I did not cover as impressive a geographical footprint as I had imagined on this vacation (see section on “why I didn’t go to California”) but I did manage to travel the length of New England in my car and the ridgeline of a few PA mountains on foot. I spent time on a tiny island in Maine (a scant mile in square mileage), walking the coastline of mid-coast Maine, visiting childhood clam-shack-haunts, making a detour to the RI coast, a couple of stop overs in CT and more than a few days in my hiking boots learning what it means when the Appalachian Trail hikers talk about “Rocksylvania.” My elevation went from 0 (that island!) to 1,543 ft. above sea level (ridge of Blue Mountain) which is not particularly impressive when you consider that Mt Katadhin in Maine steps up at 5,269 ft. above sea level and Clingman’s Dome, in the Great Smoky Mountains of TN is the highest point on the AT measuring 6,625 ft. in the sky. No records were achieved on this vacation for sure, but hiking in 90+ degree heat was just fine. No records needed.
Icy blue green water and black rocks.
The echoey screeching of gulls and slamming surf
Thick maple syrup over blueberry pancakes the size of dinner plates
Soft pine needle carpets and dappled sunlight in cool, deep forests
Clear, clean air
Bayberry warmed by the sun
The tangle of pricker bushes pulling at delicate shins; tiny spots of red, red blood
A late summer field filled with milkweed and monarchs
Rows and rows and rows of corn (as high as a elephant’s eye)
Hawks playing on drafts of air in lazy circles
The tug of a fish on the line
The crack of a baseball bat hitting a double
Wildfires kept me from going to the Writer’s Conference that I had hoped to attend in Carmel by the Sea. The Soberanes fire was within 10 miles of the conference center and we were warned that there could be a possible evacuation.

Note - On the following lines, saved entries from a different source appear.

Lemma ref_value_copy len value s n : ref_value len value s n -> ref_value len (PointerGetDatum (take n s)) (take n s) n.
Proof using pointers.
  intros (Hp & Hs & Hn & Hb & Hh).
  assert (Hh' : len = (-1)%Z -> header_size (take n s) <= n) by (intros E; specialize (Hh E); destruct s, n; cbn in *; lia).
  split_and!; [apply pointers| |lia|rewrite length_take; lia|done|done]. unfold datumGetSize in *. rewrite pointers. rewrite Hp in Hs.
  destruct (0 <? len)%Z; [done|]. destruct (len =? -1)%Z eqn:E1.
  - apply Z.eqb_eq in E1. specialize (Hh E1). destruct (VARSIZE_ANY s) as [z|e] eqn:Ez; [|done]. injection Hs as Hz.
    assert (z = Z.of_nat n) as -> by lia. rewrite (VARSIZE_ANY_take s n) by (done || lia). by rewrite Nat2Z.id.
  - destruct (len =? -2)%Z; [|done]. destruct (strlen s) as [m|e] eqn:Em; [|done]. injection Hs as <-. by rewrite strlen_take.
Qed.
Lemma ref_value_datumCopy len value s n : ref_value len value s n -> datumCopy DatumGetPointer PointerGetDatum value false len = Ok (PointerGetDatum (take n s)).
Proof. intros (Hp & Hs & Hn & _). unfold datumCopy. rewrite Hp, Hs. by rewrite decide_True by lia. Qed.
(** A copy of a copy is the copy. *)
Lemma copy_datumCopy len value s n : ref_value len value s n ->
  datumCopy DatumGetPointer PointerGetDatum (PointerGetDatum (take n s)) false len = Ok (PointerGetDatum (take n s)).
Proof using pointers.
  intros H. rewrite (ref_value_datumCopy _ _ _ _ (ref_value_copy _ _ _ _ H)). by rewrite take_take, Nat.min_id.
Qed.

(** The values callers put into a sort: a NULL comes with the Datum 0. *)
Definition datum_ok (v : Datum * bool) : Prop :=
  if snd v then fst v = 0%Z
  else if typByVal ty then (0 <= fst v < 2 ^ 64)%Z
  else exists s n, ref_value (typLen ty) (fst v) s n.
(** What the sort keeps of a value. *)
Definition stored (v : Datum * bool) : Datum * bool :=
  if snd v || typByVal ty then v
  else match datumCopy DatumGetPointer PointerGetDatum (fst v) false (typLen ty) with Ok d => (d, false) | Err _ => v end.
Definition datum_tuple (v : Datum * bool) : SortTuple DatumTuple :=
  if snd v || typByVal ty then mkSortTuple None (fst v) (snd v) 0%Z
  else mkSortTuple (DatumGetPointer (fst (stored v))) (fst (stored v)) false 0%Z.

Lemma datum_tuple_value v : datum_ok v -> (datum1 (datum_tuple v), isnull1 (datum_tuple v)) = stored v.
Proof using pointers.
  destruct v as [d n]. unfold datum_ok, datum_tuple, stored. cbn [fst snd]. destruct n; [done|]. destruct (typByVal ty); [done|]. intros (s & m & H). cbn [orb]. by rewrite (ref_value_datumCopy _ _ _ _ H).
Qed.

It wasn’t worth the risk to spend the money to go. It wasn’t worth the risk to be trapped with wildfires on one side and the cliffs of the Pacific on the other. I stayed home and wrote on my porch.
How well do you do at filling idle time? It is an art, I think, for those of us who live connected to our i-phones and calendars and agendas to feel at ease with a certain amount of leisure time. It is a trick to go from 100 mph to 0 mph without some sort of psychic collision. I found myself returning to old practices and patterns of things that have fed me, spiritually, in the past: Cooking. Playing my ‘cello. Reading.

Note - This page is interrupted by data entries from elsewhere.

(* ===== verification/PgList.v ===== *)
(** * PgList: the linked list package (src/backend/nodes/list.c, pg_list.h)

    Cells and list headers live in a store, as palloc'd objects do, so that the
    destructive operations, the sharing [list_concat] introduces and the use of
    freed cells are all visible.  [list_rep] relates a list pointer to the
    sequence of its cells; each operation is shown to implement its operation
    on sequences and to leave the rest of the store alone. *)

From S2P Require Import Prelude.

(** ** Data (pg_list.h) *)

Inductive NodeTag := T_List | T_IntList | T_OidList.
#[export] Instance NodeTag_eq_dec : EqDecision NodeTag.
Proof. solve_decision. Defined.

(** The union [data] of a ListCell, with the member that was written last. *)
Inductive ListData :=
| ptr_value (p : ptr)
| int_value (z : Z)
| oid_value (o : Z).
#[export] Instance ListData_eq_dec : EqDecision ListData.
Proof. solve_decision. Defined.

Record ListCell := mkCell { c_data : option ListData; c_next : ptr }.
Record List := mkList { l_type : NodeTag; l_length : Z; l_head : ptr; l_tail : ptr }.

(** palloc'd memory: cells, list headers and other objects, by address.
    [brk] is the next address palloc hands out. *)
Record store := mkStore {
  cells : gmap addr ListCell;
  lists : gmap addr List;
  objs : gset addr;
  brk : addr }.

Definition NIL : ptr := None.

Abbreviation LM := (M store).

Definition set_cells (f : gmap addr ListCell -> gmap addr ListCell) (s : store) : store :=
  mkStore (f (cells s)) (lists s) (objs s) (brk s).
Definition set_lists (f : gmap addr List -> gmap addr List) (s : store) : store :=
  mkStore (cells s) (f (lists s)) (objs s) (brk s).

(** *** Memory primitives *)

Definition palloc_cell (c : ListCell) : LM addr := fun s =>
  Ok (brk s, mkStore (<[brk s := c]> (cells s)) (lists s) (objs s) (Pos.succ (brk s))).
Definition palloc_list (l : List) : LM addr := fun s =>
  Ok (brk s, mkStore (cells s) (<[brk s := l]> (lists s)) (objs s) (Pos.succ (brk s))).
Definition pfree_cell (p : addr) : LM unit := fun s =>
  match cells s !! p with
  | Some _ => Ok (tt, set_cells (delete p) s)
  | None => Err EUndef
  end.
Definition pfree_list (p : addr) : LM unit := fun s =>
  match lists s !! p with
  | Some _ => Ok (tt, set_lists (delete p) s)
  | None => Err EUndef
  end.
Definition pfree_obj (p : ptr) : LM unit := fun s =>
  match p with
  | Some a => if decide (a ∈ objs s)
              then Ok (tt, mkStore (cells s) (lists s) (objs s ∖ {[a]}) (brk s))
              else Err EUndef
  | None => Err EUndef
  end.

(** [c->f] for a cell and a list pointer; NULL and freed objects are undefined. *)
Definition get_cell (p : ptr) : LM ListCell := fun s =>
  match p ≫= (fun a => cells s !! a) with Some c => Ok (c, s) | None => Err EUndef end.
Definition get_list (l : ptr) : LM List := fun s =>
  match l ≫= (fun a => lists s !! a) with Some c => Ok (c, s) | None => Err EUndef end.
Definition upd_cell (p : ptr) (f : ListCell -> ListCell) : LM unit := fun s =>
  match p with
  | Some a => match cells s !! a with
              | Some c => Ok (tt, set_cells (<[a := f c]>) s)
              | None => Err EUndef
              end
  | None => Err EUndef
  end.
Definition upd_list (l : ptr) (f : List -> List) : LM unit := fun s =>
  match l with
  | Some a => match lists s !! a with
              | Some c => Ok (tt, set_lists (<[a := f c]>) s)
              | None => Err EUndef
              end
  | None => Err EUndef
  end.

The escape into a novel is luxury. I had forgotten. I love when a good books turns a day into minutes. When one moves from sofa to chair to chaise with book until the last page is turned.
The study of one page of music over and over and over again until some small amount of mastery is achieved is, in some ways, crazy-making ( who spends hours on one page of music?) and, in the end, if you can let go of total sum gains, entirely satisfying. (I’m not sure that JS Bach would give me a pass on his Allemande in GM, but I’m taking it.)
The joy of creativity in the kitchen. Roasted beets with cantaloupe, chunked garden tomatoes, feta and a honey dijon dressing. Pesto. Corn chowder. Carnitas. Tamales. Sesame Noodles. Chimichurri. Key Lime pie. Dal. Peaches over yogurt with homemade granola. A delight to cook in bare feet at the counter watching the birds at the feeder while the radio sings Dvorak.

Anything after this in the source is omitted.